**What is required**
The records below hold a stretch from the line with "#[global] Arguments TCPReset" through the line with "whether [CreateEndpoint] succeeds. *)"; return exactly those lines, ends included, and nothing more.

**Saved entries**

* * * * *

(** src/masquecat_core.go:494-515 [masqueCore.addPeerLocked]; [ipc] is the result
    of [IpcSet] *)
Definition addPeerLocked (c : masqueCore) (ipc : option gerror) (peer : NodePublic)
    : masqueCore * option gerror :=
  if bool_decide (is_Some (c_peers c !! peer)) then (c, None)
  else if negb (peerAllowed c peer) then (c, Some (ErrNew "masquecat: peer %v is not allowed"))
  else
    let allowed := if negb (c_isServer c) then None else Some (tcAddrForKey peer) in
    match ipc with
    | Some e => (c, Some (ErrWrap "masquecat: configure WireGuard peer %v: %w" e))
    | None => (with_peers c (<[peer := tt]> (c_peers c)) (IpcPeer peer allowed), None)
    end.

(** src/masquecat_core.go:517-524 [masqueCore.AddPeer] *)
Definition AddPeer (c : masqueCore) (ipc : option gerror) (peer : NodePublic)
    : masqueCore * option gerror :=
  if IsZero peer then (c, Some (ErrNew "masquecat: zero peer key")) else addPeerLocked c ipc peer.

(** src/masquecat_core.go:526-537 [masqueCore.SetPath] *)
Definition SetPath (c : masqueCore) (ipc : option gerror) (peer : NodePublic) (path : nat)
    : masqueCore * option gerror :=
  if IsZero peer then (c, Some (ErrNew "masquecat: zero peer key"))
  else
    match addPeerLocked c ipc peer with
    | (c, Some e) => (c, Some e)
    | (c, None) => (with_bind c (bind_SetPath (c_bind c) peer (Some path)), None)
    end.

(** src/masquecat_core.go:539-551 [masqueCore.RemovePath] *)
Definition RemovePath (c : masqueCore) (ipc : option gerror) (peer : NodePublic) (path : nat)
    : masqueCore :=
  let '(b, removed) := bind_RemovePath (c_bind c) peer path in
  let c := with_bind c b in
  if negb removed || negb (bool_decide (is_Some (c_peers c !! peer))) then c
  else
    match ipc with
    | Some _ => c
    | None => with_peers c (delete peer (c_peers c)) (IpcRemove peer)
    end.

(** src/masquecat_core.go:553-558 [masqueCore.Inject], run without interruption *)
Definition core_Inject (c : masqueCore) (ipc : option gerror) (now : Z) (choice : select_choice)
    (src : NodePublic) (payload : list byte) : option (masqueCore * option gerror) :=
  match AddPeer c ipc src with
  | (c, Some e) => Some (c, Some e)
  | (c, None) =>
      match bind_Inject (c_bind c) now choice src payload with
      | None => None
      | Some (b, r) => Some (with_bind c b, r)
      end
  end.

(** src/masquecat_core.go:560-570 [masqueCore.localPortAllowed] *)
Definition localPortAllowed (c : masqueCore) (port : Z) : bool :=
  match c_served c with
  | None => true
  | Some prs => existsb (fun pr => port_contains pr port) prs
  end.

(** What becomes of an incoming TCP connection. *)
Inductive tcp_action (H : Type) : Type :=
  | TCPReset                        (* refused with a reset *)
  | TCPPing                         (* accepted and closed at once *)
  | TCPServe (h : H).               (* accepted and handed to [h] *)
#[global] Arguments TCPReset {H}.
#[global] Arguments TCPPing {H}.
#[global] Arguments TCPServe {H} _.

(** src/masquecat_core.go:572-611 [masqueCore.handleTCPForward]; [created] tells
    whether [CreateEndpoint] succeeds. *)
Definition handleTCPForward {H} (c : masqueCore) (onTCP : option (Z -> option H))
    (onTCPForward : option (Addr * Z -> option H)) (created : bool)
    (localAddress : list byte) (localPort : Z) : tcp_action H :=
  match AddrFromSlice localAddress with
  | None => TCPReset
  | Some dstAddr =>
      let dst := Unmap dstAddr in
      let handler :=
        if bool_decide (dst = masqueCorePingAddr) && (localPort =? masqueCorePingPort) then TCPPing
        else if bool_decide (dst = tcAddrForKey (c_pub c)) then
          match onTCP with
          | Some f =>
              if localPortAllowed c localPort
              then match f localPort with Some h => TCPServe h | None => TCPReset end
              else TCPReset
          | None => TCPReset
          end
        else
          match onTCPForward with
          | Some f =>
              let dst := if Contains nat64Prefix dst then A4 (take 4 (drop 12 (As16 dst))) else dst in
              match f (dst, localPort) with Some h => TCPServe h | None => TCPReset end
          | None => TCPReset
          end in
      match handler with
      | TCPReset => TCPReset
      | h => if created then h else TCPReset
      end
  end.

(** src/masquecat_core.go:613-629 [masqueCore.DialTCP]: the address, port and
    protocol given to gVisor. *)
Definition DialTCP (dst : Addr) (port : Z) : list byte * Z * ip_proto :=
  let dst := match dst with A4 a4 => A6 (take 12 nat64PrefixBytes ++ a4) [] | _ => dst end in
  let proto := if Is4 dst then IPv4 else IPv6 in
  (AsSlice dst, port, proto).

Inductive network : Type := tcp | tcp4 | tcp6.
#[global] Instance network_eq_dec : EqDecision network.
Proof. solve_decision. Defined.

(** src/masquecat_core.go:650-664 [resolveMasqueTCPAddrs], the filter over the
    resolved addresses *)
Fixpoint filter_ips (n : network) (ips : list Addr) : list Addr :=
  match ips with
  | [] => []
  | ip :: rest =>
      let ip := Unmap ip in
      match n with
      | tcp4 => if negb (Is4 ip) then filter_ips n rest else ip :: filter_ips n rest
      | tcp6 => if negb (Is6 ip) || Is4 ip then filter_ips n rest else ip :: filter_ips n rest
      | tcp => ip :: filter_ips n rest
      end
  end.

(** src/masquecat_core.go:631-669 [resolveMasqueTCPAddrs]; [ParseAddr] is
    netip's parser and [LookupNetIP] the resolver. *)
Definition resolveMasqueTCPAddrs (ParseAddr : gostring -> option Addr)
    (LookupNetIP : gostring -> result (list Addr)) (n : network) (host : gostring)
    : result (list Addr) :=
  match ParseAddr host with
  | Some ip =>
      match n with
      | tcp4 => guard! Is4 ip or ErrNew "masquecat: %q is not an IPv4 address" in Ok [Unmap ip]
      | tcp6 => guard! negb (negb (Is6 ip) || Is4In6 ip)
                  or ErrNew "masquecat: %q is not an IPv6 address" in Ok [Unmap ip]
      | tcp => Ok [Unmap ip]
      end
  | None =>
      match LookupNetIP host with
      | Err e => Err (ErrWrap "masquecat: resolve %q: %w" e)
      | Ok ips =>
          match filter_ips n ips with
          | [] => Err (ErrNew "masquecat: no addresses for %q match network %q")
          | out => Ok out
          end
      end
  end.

* * * * *

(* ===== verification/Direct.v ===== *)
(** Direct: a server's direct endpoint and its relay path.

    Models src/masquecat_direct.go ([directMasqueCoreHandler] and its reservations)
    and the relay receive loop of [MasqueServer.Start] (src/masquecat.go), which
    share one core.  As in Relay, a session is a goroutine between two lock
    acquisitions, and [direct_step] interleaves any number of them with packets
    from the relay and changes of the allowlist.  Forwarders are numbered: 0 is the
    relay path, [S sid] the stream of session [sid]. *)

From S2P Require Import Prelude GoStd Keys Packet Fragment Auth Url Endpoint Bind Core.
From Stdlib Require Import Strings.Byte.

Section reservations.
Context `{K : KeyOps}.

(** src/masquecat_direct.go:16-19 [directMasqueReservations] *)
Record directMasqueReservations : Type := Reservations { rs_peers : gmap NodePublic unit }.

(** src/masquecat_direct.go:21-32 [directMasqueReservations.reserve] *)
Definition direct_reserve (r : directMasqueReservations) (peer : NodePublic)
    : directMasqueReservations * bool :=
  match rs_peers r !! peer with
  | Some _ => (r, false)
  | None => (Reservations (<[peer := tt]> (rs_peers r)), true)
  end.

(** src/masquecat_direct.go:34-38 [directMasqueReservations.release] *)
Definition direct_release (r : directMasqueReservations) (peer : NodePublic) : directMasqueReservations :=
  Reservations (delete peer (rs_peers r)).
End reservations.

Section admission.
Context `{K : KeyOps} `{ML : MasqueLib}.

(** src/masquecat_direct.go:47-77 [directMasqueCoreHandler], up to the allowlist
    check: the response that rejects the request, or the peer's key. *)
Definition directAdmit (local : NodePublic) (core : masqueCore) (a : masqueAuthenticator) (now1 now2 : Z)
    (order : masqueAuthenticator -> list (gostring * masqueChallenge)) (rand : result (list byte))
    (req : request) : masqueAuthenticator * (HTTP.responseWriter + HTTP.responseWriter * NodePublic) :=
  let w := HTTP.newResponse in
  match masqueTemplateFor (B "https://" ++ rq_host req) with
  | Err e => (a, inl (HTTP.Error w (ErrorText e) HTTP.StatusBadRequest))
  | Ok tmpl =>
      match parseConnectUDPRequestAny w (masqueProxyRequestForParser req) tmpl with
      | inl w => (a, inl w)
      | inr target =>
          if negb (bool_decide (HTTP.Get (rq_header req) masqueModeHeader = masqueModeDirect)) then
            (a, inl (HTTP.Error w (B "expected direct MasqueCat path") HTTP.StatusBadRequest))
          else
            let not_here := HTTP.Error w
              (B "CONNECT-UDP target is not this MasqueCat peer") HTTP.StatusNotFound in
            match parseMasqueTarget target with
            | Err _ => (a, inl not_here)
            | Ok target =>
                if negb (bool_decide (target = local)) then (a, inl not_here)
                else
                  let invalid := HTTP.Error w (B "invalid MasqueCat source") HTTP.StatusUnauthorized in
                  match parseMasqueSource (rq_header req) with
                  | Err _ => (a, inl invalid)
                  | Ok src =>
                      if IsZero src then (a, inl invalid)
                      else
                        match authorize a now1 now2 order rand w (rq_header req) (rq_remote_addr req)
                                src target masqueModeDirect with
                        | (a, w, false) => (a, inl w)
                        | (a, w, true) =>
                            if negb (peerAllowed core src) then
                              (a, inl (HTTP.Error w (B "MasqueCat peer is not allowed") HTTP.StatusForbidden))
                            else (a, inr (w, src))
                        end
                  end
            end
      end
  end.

* * * * *

**Response below**
#[global] Arguments TCPReset {H}.
#[global] Arguments TCPPing {H}.
#[global] Arguments TCPServe {H} _.

(** src/masquecat_core.go:572-611 [masqueCore.handleTCPForward]; [created] tells
    whether [CreateEndpoint] succeeds. *)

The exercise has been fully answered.